* [YOUR INSTRUCTIONS]: Single out the lines of the material that contain "eauto" and copy them.

------------------------------

Lemma mainCycle_reads_limit fuel reader st sink :
  0 < Limit opts < uint_modulus ->
  (List.length reader < fuel)%nat ->
  0 <= totalReadBytes st < Limit opts ->
  totalReadBytes st + len reader < 2 ^ 63 ->
  reader = [] \/ totalReadBytes st = 0 \/ BlockSize opts <= totalReadBytes st ->
  exists w, mainCycle T opts conv fuel reader st sink
            = Some {| err := None; written := w;
                      unread := skipn (Z.to_nat (Limit opts - totalReadBytes st)) reader |}.
Proof using HB HA.
  intros HLim. revert reader st sink.
  induction fuel as [|fuel IH]; intros reader st sink Hf Ht H63 Hfull; [lia|].
  rewrite mainCycle_S.
  assert (Hcount : counting opts st) by (split; lia).
  rewrite (maxReadLength_fits opts st ltac:(lia) Hcount
             ltac:(pose proof (len_nonneg reader); lia)).
  destruct (Read_cases reader (maxReadLength opts st)
              (maxReadLength_pos opts st ltac:(lia) ltac:(lia) Hcount))
    as [[-> ->]|(Hne & -> & _)].
  - cbv iota zeta.
    destruct (iteration_total T opts conv [] true st) as [_ Hs].
    destruct (iteration T opts conv [] true st) as [[w st'] stop].
    simpl in Hs. subst stop. rewrite List.skipn_nil. eauto.
  - cbv iota zeta.
    pose proof (len_nonneg reader) as Hnn.
    assert (Hfull' : totalReadBytes st = 0 \/ BlockSize opts <= totalReadBytes st)
      by (destruct Hfull as [->|H]; [congruence|exact H]).
    rewrite (maxReadLength_limited opts HLim HB st Ht ltac:(lia) Hfull').
    remember (Z.min (BlockSize opts) (Limit opts - totalReadBytes st)) as n eqn:En.
    set (c := firstn (Z.to_nat n) reader).
    set (rest := skipn (Z.to_nat n) reader).
    assert (Hlenc : List.length c = Nat.min (Z.to_nat n) (List.length reader))
      by apply List.length_firstn.
    assert (Hlenr : List.length rest = (List.length reader - Z.to_nat n)%nat)
      by apply List.length_skipn.
    assert (Hrne : (0 < List.length reader)%nat)
      by (destruct reader; [congruence|simpl; lia]).
    destruct (iteration_total T opts conv c false st) as [Htot Hs].
    destruct (iteration T opts conv c false st) as [[w st'] stop].
    simpl in Htot, Hs.
    assert (Hadd : uint_add (totalReadBytes st) (len c) = totalReadBytes st + len c).
    { unfold uint_add, uint, uint_modulus, len in *. apply Z.mod_small. lia. }
    rewrite Hadd in *.
    replace (0 <? Limit opts) with true in Hs by (symmetry; apply Z.ltb_lt; lia).
    simpl in Hs. subst stop.
    destruct (Z.leb_spec (Limit opts) (totalReadBytes st + len c)) as [Hstop|Hgo].
    + eexists. f_equal. f_equal. unfold rest. f_equal. unfold len in *. lia.
    + destruct (IH rest st' (sink ++ w)) as [w' Hw'].
      * lia.
      * unfold len in *. lia.
      * unfold len in *. lia.
      * destruct rest eqn:Hrest0; [left; reflexivity|right; right].
        simpl List.length in Hlenr. unfold len in *. lia.
      * exists w'. rewrite Hw'. f_equal. f_equal. unfold rest.
        destruct (Nat.le_gt_cases (List.length reader) (Z.to_nat n)) as [Hall|Hpart].
        -- rewrite (List.skipn_all2 reader Hall), List.skipn_nil.
           symmetry. apply List.skipn_all2. unfold len in *. lia.
        -- rewrite List.skipn_skipn. f_equal. unfold len in *. lia.
Qed.
End Window.

(** Lines 136-226 when the offset lies inside the source. *)
Lemma processFrom_reads_window T opts conv input :
  0 <= Offset opts <= len input ->
  1 <= BlockSize opts <= runtime.maxAlloc ->
  0 <= Limit opts < uint_modulus ->
  len input < 2 ^ 63 ->
  exists w,
    processFrom T opts conv (S (List.length input)) input
    = Some {| err := None; written := w;
              unread := if 0 <? Limit opts
                        then skipn (Z.to_nat (Limit opts))
                               (skipn (Z.to_nat (Offset opts)) input)
                        else [] |}.
Proof.
  intros HO [HB1 HA] HL H63.
  assert (HB : 1 <= BlockSize opts < uint_modulus)
    by (unfold runtime.maxAlloc, uint_modulus in *; lia).
  unfold processFrom.
  assert (Hd : CopyN_Discard input (Offset opts)
               = (Z.max 0 (Offset opts), None,
                  skipn (Z.to_nat (Offset opts)) input)).
  { unfold CopyN_Discard. destruct (Z.leb_spec (Offset opts) 0) as [H0|H0].
    - replace (Offset opts) with 0 by lia. reflexivity.
    - replace (Offset opts <=? len input) with true
        by (symmetry; apply Z.leb_le; lia).
      f_equal. f_equal. lia. }
  rewrite Hd.
  set (reader := skipn (Z.to_nat (Offset opts)) input).
  assert (Hlen : (List.length reader <= List.length input)%nat)
    by (unfold reader; rewrite List.length_skipn; lia).
  destruct (Z.ltb_spec 0 (Limit opts)) as [Hpos|Hzero].
  - destruct (mainCycle_reads_limit T opts conv HB HA (S (List.length input))
                reader initialState []) as [w Hw].
    + lia.
    + lia.
    + simpl. lia.
    + simpl. unfold len in *. lia.
    + right. left. reflexivity.
    + exists w. rewrite Hw. simpl totalReadBytes. rewrite Z.sub_0_r. reflexivity.
  - apply (mainCycle_reads_all T opts conv HB HA); lia.
Qed.

(** X3. A run whose offset lies inside the source, with a block that
    [make] allocates, ends without an error and has read exactly the
    window it was asked for: with [Limit = 0] the whole source, and with
    a positive [Limit] the [Limit] bytes after the offset and not one
    byte more, whatever the conversions. *)
Theorem process_reads_window T opts conv input :
  ParseConv opts = inr conv ->
  0 <= Offset opts <= len input ->
  1 <= BlockSize opts <= runtime.maxAlloc ->
  0 <= Limit opts < uint_modulus ->
  len input < 2 ^ 63 ->
  exists w,
    process T opts input
    = Some {| err := None; written := w;
              unread := if 0 <? Limit opts
                        then skipn (Z.to_nat (Limit opts))
                               (skipn (Z.to_nat (Offset opts)) input)
                        else [] |}.
Proof.
  intros Hc HO HB HL H63. unfold process. rewrite Hc.
  apply processFrom_reads_window; assumption.
Qed.

Lemma process_reads_window_witness :
  exists w,
    process unicode.CaseRanges_head
      {| Offset := 2; Limit := 5; BlockSize := 3; Conv := "trim_spaces" |}
      (bs "ab  cdefghij")
    = Some {| err := None; written := w; unread := bs "fghij" |}.
Proof.
  destruct (process_reads_window unicode.CaseRanges_head
              {| Offset := 2; Limit := 5; BlockSize := 3; Conv := "trim_spaces" |}
              [TrimSpaces] (bs "ab  cdefghij")) as [w Hw].
  - reflexivity.
  - vm_compute. split; discriminate.
  - vm_compute. split; discriminate.
  - vm_compute. split; [discriminate|reflexivity].
  - vm_compute. reflexivity.
  - exists w. exact Hw.
Defined.

(** ** [Validate] and [process] together *)

(** X4. Options that [Validate] accepts for a source file, with a block
    that [make] allocates, make [process] run to the end without an
    error on that file once both files are open: the offset that
    [Validate] compared with the size of the file is the one [io.CopyN]
    can discard, and the conversions it parsed are the ones [process]
    parses. Only the opening of a file can still fail. *)
Theorem validated_options_run T fs stdin f opts input :
  Validate (Stat fs) f opts = None ->
  From f <> ""%string -> Stat fs (From f) = StatSize (len input) ->
  Open fs (From f) = Some input ->
  To f = ""%string \/ OpenFile fs (To f) = true ->
  1 <= BlockSize opts <= runtime.maxAlloc ->
  0 <= Limit opts < uint_modulus ->
  len input < 2 ^ 63 ->
  exists o, processFiles T fs stdin f opts = Some o /\ err o = None.
Proof.
  intros HV Hfrom Hstat Hopen Hto HB HL H63. unfold Validate in HV. cbv zeta in HV.
  apply String.eqb_neq in Hfrom. rewrite Hfrom, Hstat in HV. simpl negb in HV.
  cbv iota in HV.
  destruct (Z.ltb_spec (len input) (Offset opts)) as [Hbig|Hin]; [discriminate|].
  destruct (if negb (String.eqb (To f) "") then _ else _); [discriminate|].
  assert (Hconv : exists conv, ParseConv opts = inr conv).
  { unfold ParseConv in *. destruct (String.eqb (Conv opts) ""); [eauto|].
    simpl negb in HV. cbv iota in HV.
    destruct (ParseConv_loop _ _ _) as [e|conv]; [discriminate|eauto]. }
  destruct Hconv as [conv Hconv].
  assert (Hoff : 0 <= Offset opts).
  { destruct (if negb (String.eqb (Conv opts) "") then _ else _); [discriminate|].
    destruct (Z.ltb_spec (Offset opts) 0); [discriminate|assumption]. }
  unfold processFiles. rewrite Hconv, Hfrom. simpl negb. cbv iota zeta.
  rewrite Hopen.
  replace (negb (String.eqb (To f) "") && negb (OpenFile fs (To f)))%bool
    with false
    by (symmetry; destruct Hto as [-> | ->]; [reflexivity|simpl; apply andb_false_r]).
  destruct (processFrom_reads_window T opts conv input) as [w Hw];
    try assumption; [lia|].
  eexists. split; [exact Hw|reflexivity].
Qed.

Lemma validated_options_run_witness :
  exists o,
    processFiles unicode.CaseRanges_head
      {| Stat := fun path => if String.eqb path "in.txt" then StatSize 5
                             else StatNotExist;
         Open := fun path => if String.eqb path "in.txt" then Some (bs "hello")
                             else None;
         OpenFile := fun path => String.eqb path "out.txt" |}
      [] {| From := "in.txt"; To := "out.txt" |}
      {| Offset := 2; Limit := 0; BlockSize := 3; Conv := "upper_case" |}
    = Some o
    /\ err o = None.
Proof.
  apply (validated_options_run unicode.CaseRanges_head
           {| Stat := fun path => if String.eqb path "in.txt" then StatSize 5
                                  else StatNotExist;
              Open := fun path => if String.eqb path "in.txt" then Some (bs "hello")
                                  else None;
              OpenFile := fun path => String.eqb path "out.txt" |}
           [] {| From := "in.txt"; To := "out.txt" |}
           {| Offset := 2; Limit := 0; BlockSize := 3; Conv := "upper_case" |}
           (bs "hello")).
  - reflexivity.
  - discriminate.
  - reflexivity.
  - reflexivity.
  - right. reflexivity.
  - vm_compute. split; discriminate.
  - vm_compute. split; [discriminate|reflexivity].
  - vm_compute. reflexivity.
Defined.

(** ** A block size of zero *)

(** With [BlockSize = 0] the buffer of line 153 is empty, [Read] returns
    [0, nil], and a turn of the main cycle changes nothing. *)
Lemma mainCycle_zero_block T opts conv fuel reader e sink :
  BlockSize opts = 0 -> 0 <= Limit opts ->
  mainCycle T opts conv fuel reader
    {| prevBuffer := []; isSpaceEnded := e; totalReadBytes := 0 |} sink = None.
Proof.
  intros HB HL. revert sink.
  induction fuel as [|fuel IH]; intros sink; [reflexivity|].
  rewrite mainCycle_S.
  assert (Hm : maxReadLength opts
                 {| prevBuffer := []; isSpaceEnded := e; totalReadBytes := 0 |} = 0).
  { unfold maxReadLength. simpl totalReadBytes. rewrite HB.
    change (uint_add 0 0) with 0.
    replace (Limit opts <? 0) with false by (symmetry; apply Z.ltb_ge; lia).
    rewrite andb_false_r. reflexivity. }
  rewrite Hm. change (runtime.makeslicePanics 0) with false. cbv iota.
  change (Read reader 0) with (@nil byte, @None ReadErr, reader).
  cbv iota zeta. unfold iteration. cbv zeta. simpl prevBuffer. simpl totalReadBytes.
  change (uint_add 0 (len [])) with 0.
  replace ((0 <? Limit opts) && (Limit opts <=? 0))%bool with false
    by (symmetry; apply andb_false_iff;
        destruct (Z.ltb_spec 0 (Limit opts));
        [right; apply Z.leb_gt; lia | left; reflexivity]).
  simpl orb. cbv iota.
  change (SymbolIterate T opts conv ([] ++ []) e)
    with {| writerBuf := []; buffer := []; spaceEnded := e; exit := Consumed |}.
  simpl prevBuffer. simpl spaceEnded. apply IH.
Qed.

(** X5. Once the conversions are parsed, a run whose offset lies inside
    the source ends, by a return or by the panic of line 153, if and
    only if the block size is not zero: with [BlockSize = 0] the main
    cycle reads nothing, turn after turn, and no number of turns is
    enough. *)
Theorem process_ends_iff_block_size T opts conv input :
  0 <= Offset opts <= len input ->
  0 <= BlockSize opts -> 0 <= Limit opts < uint_modulus ->
  (exists fuel o, processFrom T opts conv fuel input = Some o)
  <-> 1 <= BlockSize opts.
Proof.
  intros HO HB HL.
  assert (Hd : CopyN_Discard input (Offset opts)
               = (Z.max 0 (Offset opts), None,
                  skipn (Z.to_nat (Offset opts)) input)).
  { unfold CopyN_Discard. destruct (Z.leb_spec (Offset opts) 0) as [H0|H0].
    - replace (Offset opts) with 0 by lia. reflexivity.
    - replace (Offset opts <=? len input) with true
        by (symmetry; apply Z.leb_le; lia).
      f_equal. f_equal. lia. }
  unfold processFrom. rewrite Hd. split.
  - intros (fuel & o & Hrun).
    destruct (Z.eq_dec (BlockSize opts) 0) as [H0|H0]; [|lia].
    unfold initialState in Hrun.
    rewrite (mainCycle_zero_block T opts conv fuel _ false [] H0) in Hrun by lia.
    discriminate.
  - intros H1. exists (S (List.length input)).
    apply mainCycle_returns; try assumption.
    + apply initial_counting. lia.
    + rewrite List.length_skipn. lia.
Qed.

------------------------------

* [RESULT]:
    simpl in Hs. subst stop. rewrite List.skipn_nil. eauto.
  { unfold ParseConv in *. destruct (String.eqb (Conv opts) ""); [eauto|].
    destruct (ParseConv_loop _ _ _) as [e|conv]; [discriminate|eauto]. }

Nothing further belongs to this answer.